Definition handle {R} (e : Eff R) (w : World) : R * World :=
  match e in Eff R return R * World with
  | KvKeysPasskeys pre => (Kv.keys now pre (kv_passkeys w), w)
  | KvGetPasskey k => (Kv.get now k (kv_passkeys w), w)
  | KvSetPasskey k v => (tt, set_kv_passkeys (Kv.set now k v None) w)
  | KvGetUser k => (Kv.get now k (kv_users w), w)
  | KvSetUser k v => (tt, set_kv_users (Kv.set now k v None) w)
  | KvGetSession k => (Kv.get now k (kv_sessions w), w)
  | KvSetSession k v ex => (tt, set_kv_sessions (Kv.set now k v ex) w)
  | KvDelSession k => (tt, set_kv_sessions (Kv.del k) w)
  | ReadPasskeyFile => (passkeyFile w, w)
  | StorePasskeyFile m => (true, set_passkeyFile m w)
  | ReadUserFile => (userFile w, w)
  | StoreUserFile m => (true, set_userFile m w)
  | ReadSessionFile => (sessionFile w, w)
  | StoreSessionFile m => (true, set_sessionFile m w)
  | ReadConfigFile => (configFile w, w)
  | GenerateRegistrationOptions a =>
      ({| challenge := randomChallenge ext (drawn w); request := a |}, draw w)
  | GenerateAuthenticationOptions a =>
      ({| challenge := randomChallenge ext (drawn w); request := a |}, draw w)
  | VerifyRegistrationResponse a => (verifyRegistrationResponse ext a, w)
  | VerifyAuthenticationResponse a => (verifyAuthenticationResponse ext a, w)
  | AxiosPost r => (axios_post ext r, w)
  | Now => (now, w)
  | Uuidv4 => (uuidv4 ext (drawn w), draw w)
  | Base64url s => (base64url ext s, w)
  | GetRp => (rp w, w)
  | SetRp r => (tt, set_rp r w)
  | GetConfig => (config w, w)
  | SetConfig c => (tt, set_config (Some c) w)
  end.

(** One call, taken alone *)
Fixpoint run {A} (p : Prog A) (w : World) : Outcome A * World :=
  match p with
  | Ret a => (Returned a, w)
  | Throw e => (Thrown e, w)
  | Vis e k => let '(r, w') := handle e w in run (k r) w'
  end.

End Execution.

(** ** The storage interface

Both storage classes export the same methods; the service reaches them
through [require('../utils/kv-storage')]. *)

Record Storage := {
  getPasskeys : option string -> Prog (list (option Passkey));
  getPasskeyById : string -> Prog (option Passkey);
  savePasskey : string -> PasskeyData -> Prog bool;
  updatePasskeyLastUsed : string -> Prog bool;
  getUser : string -> Prog (option User);
  saveUser : string -> UserData -> Prog bool;
  saveChallenge : string -> ChallengeData -> Prog bool;
  getChallenge : string -> Prog (option Session);
  deleteChallenge : string -> Prog bool;
  cleanupExpiredSessions : Prog bool;
}.

Definition fiveMinutes : Z := 5 * 60 * 1000.

(** *** class KVStorage (kv-storage.js) *)

Module KVStorage.

Definition passkeyPrefix := "passkeys:".
Definition userPrefix := "users:".
Definition sessionPrefix := "sessions:".

Definition key (prefix id : string) : string := prefix +:+ id.

(** The loop of [getPasskeys]: [passkeys] is the array pushed so far. A
    key whose entry is gone by the time it is read yields null, which
    [item.userId] cannot be read from, and which is pushed as it is when
    no userId was given. *)
Fixpoint getPasskeys_loop (userId : option string) (keys : list string)
    (passkeys : list (option Passkey)) : Prog (list (option Passkey)) :=
  match keys with
  | [] => Ret passkeys
  | k :: rest =>
      let* item := perform (KvGetPasskey k) in
      if negb (Js.truthy userId) then
        getPasskeys_loop userId rest (passkeys ++ [item])
      else
        match item with
        | None => Throw (TypeError "userId")
        | Some p =>
            if decide (pk_userId (p_data p) = userId)
            then getPasskeys_loop userId rest (passkeys ++ [item])
            else getPasskeys_loop userId rest passkeys
        end
  end.

Definition getPasskeys (userId : option string)
  : Prog (list (option Passkey)) :=
  let* keys := perform (KvKeysPasskeys passkeyPrefix) in
  getPasskeys_loop userId keys [].

Definition getPasskeyById (passkeyId : string) : Prog (option Passkey) :=
  perform (KvGetPasskey (key passkeyPrefix passkeyId)).

Definition savePasskey (passkeyId : string) (passkeyData : PasskeyData)
  : Prog bool :=
  let* created := perform Now in
  let* used := perform Now in
  let data := {| p_data := passkeyData; p_id := passkeyId;
                 p_createdAt := created; p_lastUsed := used |} in
  perform (KvSetPasskey (key passkeyPrefix passkeyId) data) ;;
  Ret true.

Definition updatePasskeyLastUsed (passkeyId : string) : Prog bool :=
  let* passkey := getPasskeyById passkeyId in
  match passkey with
  | None => Ret false
  | Some passkey =>
      let* used := perform Now in
      perform (KvSetPasskey (key passkeyPrefix passkeyId)
                 {| p_data := p_data passkey; p_id := p_id passkey;
                    p_createdAt := p_createdAt passkey;
                    p_lastUsed := used |}) ;;
      Ret true
  end.

Definition getUser (userId : string) : Prog (option User) :=
  perform (KvGetUser (key userPrefix userId)).

Definition saveUser (userId : string) (userData : UserData) : Prog bool :=
  let* existing := getUser userId in
  let* created :=
    match existing with
    | Some u => Ret (u_createdAt u)
    | None => perform Now
    end in
  let* updated := perform Now in
  perform (KvSetUser (key userPrefix userId)
             {| u_data := userData; u_id := userId;
                u_createdAt := created; u_updatedAt := updated |}) ;;
  Ret true.

Definition saveChallenge (sessionId : string) (challengeData : ChallengeData)
  : Prog bool :=
  let* created := perform Now in
  let* t := perform Now in
  let session := {| s_data := challengeData; s_createdAt := created;
                    s_expiresAt := (t + fiveMinutes)%Z |} in
  perform (KvSetSession (key sessionPrefix sessionId) session
             (Some (5 * 60)%Z)) ;;
  Ret true.

Definition getChallenge (sessionId : string) : Prog (option Session) :=
  perform (KvGetSession (key sessionPrefix sessionId)).

Definition deleteChallenge (sessionId : string) : Prog bool :=
  perform (KvDelSession (key sessionPrefix sessionId)) ;;
  Ret true.

Definition cleanupExpiredSessions : Prog bool := Ret false.

Definition storage : Storage :=
  Build_Storage getPasskeys getPasskeyById savePasskey
    updatePasskeyLastUsed getUser saveUser saveChallenge getChallenge
    deleteChallenge cleanupExpiredSessions.

End KVStorage.

(** *** class JSONStorage (storage.js)

An id is looked up among the own keys of the object read from the file:
this class is embedded for ids that do not name a property of
Object.prototype ("constructor", "__proto__", ...), as the uuids are that
the service makes for sessions and passkeys. [Js.get] is the lookup
without that restriction; [JSONStorageRest.deletePasskey] and the backend
service use it. *)

Module JSONStorage.

(** [Object.values(passkeys)] *)
Definition values {V} (m : gmap string V) : list V := (map_to_list m).*2.

Definition getPasskeys (userId : option string)
  : Prog (list (option Passkey)) :=
  let* passkeys := perform ReadPasskeyFile in
  if Js.truthy userId then
    Ret (Some <$> List.filter
           (fun passkey => bool_decide (pk_userId (p_data passkey) = userId))
           (values passkeys))
  else
    Ret (Some <$> values passkeys).
(** * Slug generation and transliteration-table compilation

    A shallow embedding of [text/slugify.ts], [text/slugify_char_map.ts] and
    [text/_slugify_char_map/build.ts], with the properties of the
    specification stated and settled against it.

    Modelling conventions.
    - A JavaScript string is a list of code points ([N]); its [length]
      property (UTF-16 code units) is [jslength].
    - A [Map<string, string>] is an insertion-ordered association list with
      unique keys ([JSMap]); Map objects live in a store and are named by
      their location, so that the identity-keyed [WeakMap] cache of
      [getTransliterationRe] can be modelled as a finite map on locations.
    - A regular expression is its [g] flag together with the function that
      tells, at a position of a subject string, how long the match starting
      there is.
    - What the engine supplies ([Intl.Segmenter], [String.prototype.normalize],
      [toLowerCase], [trim], the Unicode general categories, collation) is a
      record of functions, [Platform]. *)

From Stdlib Require Import NArith String Ascii.
From stdpp Require Import gmap list sorting.

Local Open Scope N_scope.
Local Open Scope nat_scope.

(** ** Strings *)

Module JS.

Abbreviation jsstring := (list N).

(** An ASCII literal as a list of code points. *)
Definition str (s : string) : jsstring :=
  map N_of_ascii (list_ascii_of_string s).

(** [s.length]: the number of UTF-16 code units. *)
Definition units (c : N) : nat := if (c <? 65536)%N then 1 else 2.

Definition jslength (s : jsstring) : nat := sum_list (map units s).

Definition HYPHEN : N := 45%N.

(** [words.join(sep)] *)
Fixpoint join (sep : jsstring) (words : list jsstring) : jsstring :=
  match words with
  | [] => []
  | [w] => w
  | w :: ws => w ++ sep ++ join sep ws
  end.

(** [x || "-"] on strings: the empty string is falsy. *)
Definition orElse (x y : jsstring) : jsstring :=
  match x with [] => y | _ => x end.

(** ** Regular expressions and [replaceAll] *)

(** [exec before rest] is the length of the match that a search from left
    to right finds at the position that has the code points [before]
    (nearest first) to its left and [rest] to its right, if it finds one
    there (with the [y] flag: none at a position that the matches before do
    not reach). [global] is the [g] flag, which [replaceAll] requires: for a
    pattern without it [replaceAll] throws a [TypeError]. *)
Record RegExp := {
  exec : jsstring -> jsstring -> option nat;
  global : bool;
}.

(** [subject.replaceAll(re, f)] for a global [re] (the caller looks at the
    flag): matches are found left to right; after a match the search
    resumes at its end, and after an empty match one code point further.
    [skip] counts the code points of the current match that are still to be
    passed over. *)
Fixpoint replaceFrom (re : RegExp) (f : jsstring -> jsstring)
    (before rest : jsstring) (skip : nat) : jsstring :=
  match skip, rest with
  | S k, c :: rest' => replaceFrom re f (c :: before) rest' k
  | S _, [] => []
  | 0, [] =>
      match exec re before [] with
      | Some n => f []
      | None => []
      end
  | 0, c :: rest' =>
      match exec re before rest with
      | Some 0 => f [] ++ c :: replaceFrom re f (c :: before) rest' 0
      | Some (S n) => f (take (S n) rest) ++ replaceFrom re f (c :: before) rest' n
      | None => c :: replaceFrom re f (c :: before) rest' 0
      end
  end.

Definition replaceAll (re : RegExp) (f : jsstring -> jsstring)
    (s : jsstring) : jsstring :=
  replaceFrom re f [] s 0.

(** A pattern that consumes exactly one code point of a class. *)
Definition oneOf (cls : N -> bool) : RegExp :=
  {| exec := fun _ rest =>
       match rest with
       | c :: _ => if cls c then Some 1 else None
       | [] => None
       end;
     global := true |}.

(** The length of the longest prefix whose code points are all in a class. *)
Fixpoint run (cls : N -> bool) (s : jsstring) : nat :=
  match s with
  | c :: s' => if cls c then S (run cls s') else 0
  | [] => 0
  end.

(** [/[cls]{k,}/g] for [k >= 1]: a greedy run of at least [k] code points. *)
Definition runOf (k : nat) (cls : N -> bool) : RegExp :=
  {| exec := fun _ rest =>
       let n := run cls rest in
       if decide (k ≤ n ∧ 1 ≤ n) then Some n else None;
     global := true |}.


(** [Array.prototype.sort(cmp)]: the sort is stable, which for a consistent
    comparator fixes its result; [after x y] stands for [cmp(x, y) > 0]. *)
Fixpoint insertBy {A} (after : A -> A -> bool) (x : A) (l : list A) : list A :=
  match l with
  | [] => [x]
  | y :: l' => if after x y then y :: insertBy after x l' else x :: l
  end.

Definition sortBy {A} (after : A -> A -> bool) (l : list A) : list A :=
  foldr (insertBy after) [] l.

(** [cmp(a, b) <= 0]: [a] may stand before [b]. *)
Definition notAfter {A} (after : A -> A -> bool) (a b : A) : Prop :=
  after a b = false.

(** ** [Map<string, string>] *)

Abbreviation JSMap := (list (jsstring * jsstring)).

Fixpoint mapGet (m : JSMap) (k : jsstring) : option jsstring :=
  match m with
  | [] => None
  | (k', v) :: m' => if decide (k = k') then Some v else mapGet m' k
  end.

Definition mapHas (m : JSMap) (k : jsstring) : bool :=
  match mapGet m k with Some _ => true | None => false end.

(** [m.set(k, v)]: an existing key keeps its place in the iteration order. *)
Fixpoint mapSet (m : JSMap) (k v : jsstring) : JSMap :=
  match m with
  | [] => [(k, v)]
  | (k', v') :: m' =>
      if decide (k = k') then (k, v) :: m' else (k', v') :: mapSet m' k v
  end.

Fixpoint mapDelete (m : JSMap) (k : jsstring) : JSMap :=
  match m with
  | [] => []
  | (k', v') :: m' =>
      if decide (k = k') then m' else (k', v') :: mapDelete m' k
  end.

Definition mapKeys (m : JSMap) : list jsstring := map fst m.

(** ** What the engine supplies *)

Record Platform := {
  (** [s.trim()] *)
  trim : jsstring -> jsstring;
  (** [s.normalize("NFD")], [s.normalize("NFC")], [s.normalize("NFKD")] *)
  nfd : jsstring -> jsstring;
  nfc : jsstring -> jsstring;
  nfkd : jsstring -> jsstring;
  (** [s.toLowerCase()] *)
  toLowerCase : jsstring -> jsstring;
  (** [new Intl.Segmenter("en-US", { granularity: "word" }).segment(s)]:
      the segments in order, each with its [isWordLike] flag. *)
  segment : jsstring -> list (jsstring * bool);
  (** the general categories behind [\p{L}], [\p{M}] and [\p{N}] *)
  isL : N -> bool;
  isM : N -> bool;
  isN : N -> bool;
  (** [a.localeCompare(b, "en-US")] *)
  localeCompare : jsstring -> jsstring -> Z;
}.

End JS.

(** ** [text/slugify.ts] *)

Module Slugify.
Import JS.

(** *** The patterns [new RegExp(source, "gu")] is given

    [getTransliterationRe] interpolates the map's keys into the pattern
    source unescaped, so the source has to be read as a pattern. The fragment
    read here has pattern characters, [.], [|], groups [( )] and [(?: )];
    every other syntax character puts a source outside the fragment. *)

Inductive Pattern :=
| PEmpty
| PChar (c : N)
| PAny
| PSeq (p q : Pattern)
| PAlt (p q : Pattern).

(** LineTerminator :: LF, CR, LS, PS *)
Definition isLineTerminator (c : N) : bool :=
  bool_decide (c ∈ [10; 13; 8232; 8233]%N).

(** The lengths of the matches of [p] at the head of [s], in the order in
    which a backtracking matcher tries them. *)
Fixpoint matches (p : Pattern) (s : jsstring) : list nat :=
  match p with
  | PEmpty => [0]
  | PChar c =>
      match s with
      | c' :: _ => if decide (c = c') then [1] else []
      | [] => []
      end
  | PAny =>
      match s with
      | c' :: _ => if isLineTerminator c' then [] else [1]
      | [] => []
      end
  | PSeq p q =>
      flat_map (fun n => map (Nat.add n) (matches q (drop n s))) (matches p s)
  | PAlt p q => matches p s ++ matches q s
  end.

Definition regexOf (p : Pattern) : RegExp :=
  {| exec := fun _ rest => head (matches p rest); global := true |}.

(** SyntaxCharacter :: one of [^ $ \ . * + ? ( ) [ ] { } |] *)
Definition isSyntaxCharacter (c : N) : bool :=
  bool_decide (c ∈ str "^$\.*+?()[]{}|").

Inductive Token := TChar (c : N) | TDot | TBar | TOpen | TClose | TOther.

Definition LPAREN : N := 40%N.
Definition RPAREN : N := 41%N.
Definition BAR : N := 124%N.
Definition DOT : N := 46%N.

Fixpoint tokenize (src : jsstring) : list Token :=
  match src with
  | [] => []
  | c :: rest =>
      let one :=
        (if decide (c = LPAREN) then TOpen
         else if decide (c = RPAREN) then TClose
         else if decide (c = BAR) then TBar
         else if decide (c = DOT) then TDot
         else if isSyntaxCharacter c then TOther
         else TChar c) :: tokenize rest in
      match rest with
      | c2 :: c3 :: rest3 =>
          if decide (c = LPAREN ∧ c2 = 63%N ∧ c3 = 58%N)
          then TOpen :: tokenize rest3
          else one
      | _ => one
      end
  end.

(** A disjunction being read: the alternatives already closed by a [|]
    (latest first) and the alternative under construction. *)
Record Frame := { alts : list Pattern; cur : Pattern }.

Definition emptyFrame : Frame := {| alts := []; cur := PEmpty |}.

Definition closeFrame (f : Frame) : Pattern :=
  foldl (fun acc a => PAlt a acc) (cur f) (alts f).

Definition pushTerm (f : Frame) (p : Pattern) : Frame :=
  {| alts := alts f; cur := PSeq (cur f) p |}.

Inductive Compiled :=
| Compiles (p : Pattern)
| SyntaxError
| OutsideFragment.

Fixpoint parse (ts : list Token) (top : Frame) (stack : list Frame) : Compiled :=
  match ts with
  | [] =>
      match stack with
      | [] => Compiles (closeFrame top)
      | _ :: _ => SyntaxError (* unterminated group *)
      end
  | TChar c :: ts' => parse ts' (pushTerm top (PChar c)) stack
  | TDot :: ts' => parse ts' (pushTerm top PAny) stack
  | TBar :: ts' => parse ts' {| alts := cur top :: alts top; cur := PEmpty |} stack
  | TOpen :: ts' => parse ts' emptyFrame (top :: stack)
  | TClose :: ts' =>
      match stack with
      | [] => SyntaxError (* unmatched ')' *)
      | parent :: stack' => parse ts' (pushTerm parent (closeFrame top)) stack'
      end
  | TOther :: _ => OutsideFragment
  end.

Definition isOther (t : Token) : bool :=
  match t with TOther => true | _ => false end.

(** [new RegExp(source, "gu")] on the fragment. *)
Definition compile (source : jsstring) : Compiled :=
  let ts := tokenize source in
  if existsb isOther ts then OutsideFragment else parse ts emptyFrame [].

(** *** The store: Map objects and the pattern cache *)

Abbreviation loc := positive.

Record Store := {
  (** the Map objects, by identity *)
  maps : gmap loc JSMap;
  (** [transliterationReCache], a [WeakMap] keyed by the Map object *)
  transliterationReCache : gmap loc RegExp;
}.

(** No Map object yet, nothing cached. *)
Definition emptyStore : Store := {| maps := ∅; transliterationReCache := ∅ |}.

Definition theMap (st : Store) (l : loc) : JSMap := default [] (maps st !! l).

(** [charMap.set(k, v)] on the object at [l]. *)
Definition storeSet (st : Store) (l : loc) (k v : jsstring) : Store :=
  {| maps := <[l := mapSet (theMap st l) k v]> (maps st);
     transliterationReCache := transliterationReCache st |}.

(** How a call ends: with a value, with the [SyntaxError] that
    [new RegExp] throws ([Throws]), with the [TypeError] that [replaceAll]
    throws, or outside what is modelled (a pattern source outside the
    fragment). *)
Inductive Outcome (A : Type) :=
| Returns (a : A)
| Throws
| TypeError
| Unmodelled.
Arguments Returns {A} a.
Arguments Throws {A}.
Arguments TypeError {A}.
Arguments Unmodelled {A}.

(** [/[^\s\S]/gu]: matches nothing. *)
Definition matchNothing : RegExp :=
  {| exec := fun _ _ => None; global := true |}.

(** [(a, b) => b.length - a.length] is positive when [a] is the shorter. *)
Definition shorter (a b : jsstring) : bool := jslength a <? jslength b.

Definition transliterationSource (m : JSMap) : jsstring :=
  str "(?:" ++ join (str "|") (sortBy shorter (mapKeys m)) ++ str ")".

===

What is being asked
Output only an exact transcription of the lines above from the one with "if decide (c = LPAREN ∧" up to and including the one with "foldl (fun acc".

Result of this exercise
          if decide (c = LPAREN ∧ c2 = 63%N ∧ c3 = 58%N)
          then TOpen :: tokenize rest3
          else one
      | _ => one
      end
  end.

(** A disjunction being read: the alternatives already closed by a [|]
    (latest first) and the alternative under construction. *)
Record Frame := { alts : list Pattern; cur : Pattern }.

Definition emptyFrame : Frame := {| alts := []; cur := PEmpty |}.

Definition closeFrame (f : Frame) : Pattern :=
  foldl (fun acc a => PAlt a acc) (cur f) (alts f).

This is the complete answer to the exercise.